EXERCISE OBJECTIVE =
Tell how many lines in these records contain the string "does", with only the number as the reply.

THE RECORDS =

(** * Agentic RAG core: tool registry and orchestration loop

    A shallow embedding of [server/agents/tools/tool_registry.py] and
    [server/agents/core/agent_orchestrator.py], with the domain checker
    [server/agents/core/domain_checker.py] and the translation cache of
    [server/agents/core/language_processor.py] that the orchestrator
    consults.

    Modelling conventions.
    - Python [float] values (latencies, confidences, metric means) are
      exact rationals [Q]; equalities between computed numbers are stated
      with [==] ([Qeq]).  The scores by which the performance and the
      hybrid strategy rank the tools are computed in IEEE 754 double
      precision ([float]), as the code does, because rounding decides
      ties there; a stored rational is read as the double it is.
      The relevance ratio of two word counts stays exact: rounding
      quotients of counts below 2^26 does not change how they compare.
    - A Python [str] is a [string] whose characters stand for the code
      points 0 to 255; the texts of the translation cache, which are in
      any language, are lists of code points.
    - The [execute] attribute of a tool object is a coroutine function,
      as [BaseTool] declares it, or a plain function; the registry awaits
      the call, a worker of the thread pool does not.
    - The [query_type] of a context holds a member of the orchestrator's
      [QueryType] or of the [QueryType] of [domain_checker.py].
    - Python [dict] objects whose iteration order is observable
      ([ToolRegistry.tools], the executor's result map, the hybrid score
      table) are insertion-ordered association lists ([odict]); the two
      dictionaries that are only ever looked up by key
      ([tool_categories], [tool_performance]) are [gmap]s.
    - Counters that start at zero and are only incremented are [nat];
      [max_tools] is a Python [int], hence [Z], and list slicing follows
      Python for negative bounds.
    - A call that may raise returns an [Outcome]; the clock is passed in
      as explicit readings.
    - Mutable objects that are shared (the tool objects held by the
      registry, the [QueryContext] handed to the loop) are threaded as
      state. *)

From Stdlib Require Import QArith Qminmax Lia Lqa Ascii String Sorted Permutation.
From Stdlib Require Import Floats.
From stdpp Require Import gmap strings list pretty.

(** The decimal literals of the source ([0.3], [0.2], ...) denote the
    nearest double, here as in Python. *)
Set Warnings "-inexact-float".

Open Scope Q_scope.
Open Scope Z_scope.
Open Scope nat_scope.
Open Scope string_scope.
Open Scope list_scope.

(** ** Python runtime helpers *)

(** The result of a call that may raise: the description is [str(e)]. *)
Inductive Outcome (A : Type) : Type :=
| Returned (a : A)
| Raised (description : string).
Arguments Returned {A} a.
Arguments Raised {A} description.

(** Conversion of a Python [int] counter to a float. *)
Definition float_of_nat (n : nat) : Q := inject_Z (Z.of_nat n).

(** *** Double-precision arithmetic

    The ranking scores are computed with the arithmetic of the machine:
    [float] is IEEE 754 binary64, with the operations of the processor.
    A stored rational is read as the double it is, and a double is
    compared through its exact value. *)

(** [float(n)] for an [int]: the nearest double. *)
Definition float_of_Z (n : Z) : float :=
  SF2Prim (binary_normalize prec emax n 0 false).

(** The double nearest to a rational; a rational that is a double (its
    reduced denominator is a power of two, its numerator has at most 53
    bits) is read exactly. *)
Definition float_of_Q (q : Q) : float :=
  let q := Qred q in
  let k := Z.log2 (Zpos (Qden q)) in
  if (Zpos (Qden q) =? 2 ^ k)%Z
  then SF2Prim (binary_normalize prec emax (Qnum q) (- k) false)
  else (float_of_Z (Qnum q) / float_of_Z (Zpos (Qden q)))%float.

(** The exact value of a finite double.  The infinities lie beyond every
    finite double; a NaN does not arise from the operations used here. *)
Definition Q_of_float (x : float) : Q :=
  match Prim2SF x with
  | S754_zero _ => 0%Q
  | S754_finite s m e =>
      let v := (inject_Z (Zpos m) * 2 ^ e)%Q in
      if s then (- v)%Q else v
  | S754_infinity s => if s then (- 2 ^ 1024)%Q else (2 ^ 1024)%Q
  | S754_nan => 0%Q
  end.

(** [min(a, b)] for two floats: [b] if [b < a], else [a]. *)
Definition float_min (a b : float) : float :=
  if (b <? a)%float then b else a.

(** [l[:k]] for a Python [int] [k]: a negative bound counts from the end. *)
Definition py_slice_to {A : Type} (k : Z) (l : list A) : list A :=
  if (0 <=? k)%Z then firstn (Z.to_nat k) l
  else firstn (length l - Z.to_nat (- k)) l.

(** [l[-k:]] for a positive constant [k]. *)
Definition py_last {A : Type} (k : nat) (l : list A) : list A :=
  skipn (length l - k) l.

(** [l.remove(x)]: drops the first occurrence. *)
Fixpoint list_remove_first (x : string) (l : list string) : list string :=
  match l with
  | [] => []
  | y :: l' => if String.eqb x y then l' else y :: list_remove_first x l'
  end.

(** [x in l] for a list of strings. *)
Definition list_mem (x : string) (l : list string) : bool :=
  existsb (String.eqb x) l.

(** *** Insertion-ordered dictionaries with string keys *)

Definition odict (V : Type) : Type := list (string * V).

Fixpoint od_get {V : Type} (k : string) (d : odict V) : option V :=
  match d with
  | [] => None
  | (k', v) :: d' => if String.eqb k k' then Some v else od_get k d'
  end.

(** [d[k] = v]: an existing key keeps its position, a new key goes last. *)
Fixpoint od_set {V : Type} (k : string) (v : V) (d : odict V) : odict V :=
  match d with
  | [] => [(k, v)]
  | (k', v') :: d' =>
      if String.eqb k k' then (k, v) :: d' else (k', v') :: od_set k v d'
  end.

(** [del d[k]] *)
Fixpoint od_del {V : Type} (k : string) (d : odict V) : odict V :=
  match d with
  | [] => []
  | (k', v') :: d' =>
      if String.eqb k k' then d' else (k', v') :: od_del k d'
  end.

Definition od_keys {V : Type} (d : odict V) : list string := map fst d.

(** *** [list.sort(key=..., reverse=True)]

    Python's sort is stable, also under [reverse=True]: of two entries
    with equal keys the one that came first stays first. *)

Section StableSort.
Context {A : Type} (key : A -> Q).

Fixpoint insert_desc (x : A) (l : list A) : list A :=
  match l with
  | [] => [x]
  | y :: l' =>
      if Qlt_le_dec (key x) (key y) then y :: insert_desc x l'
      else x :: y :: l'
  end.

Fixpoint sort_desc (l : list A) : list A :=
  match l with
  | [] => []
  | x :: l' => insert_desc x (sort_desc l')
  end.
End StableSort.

EXERCISE RESPONSE =
4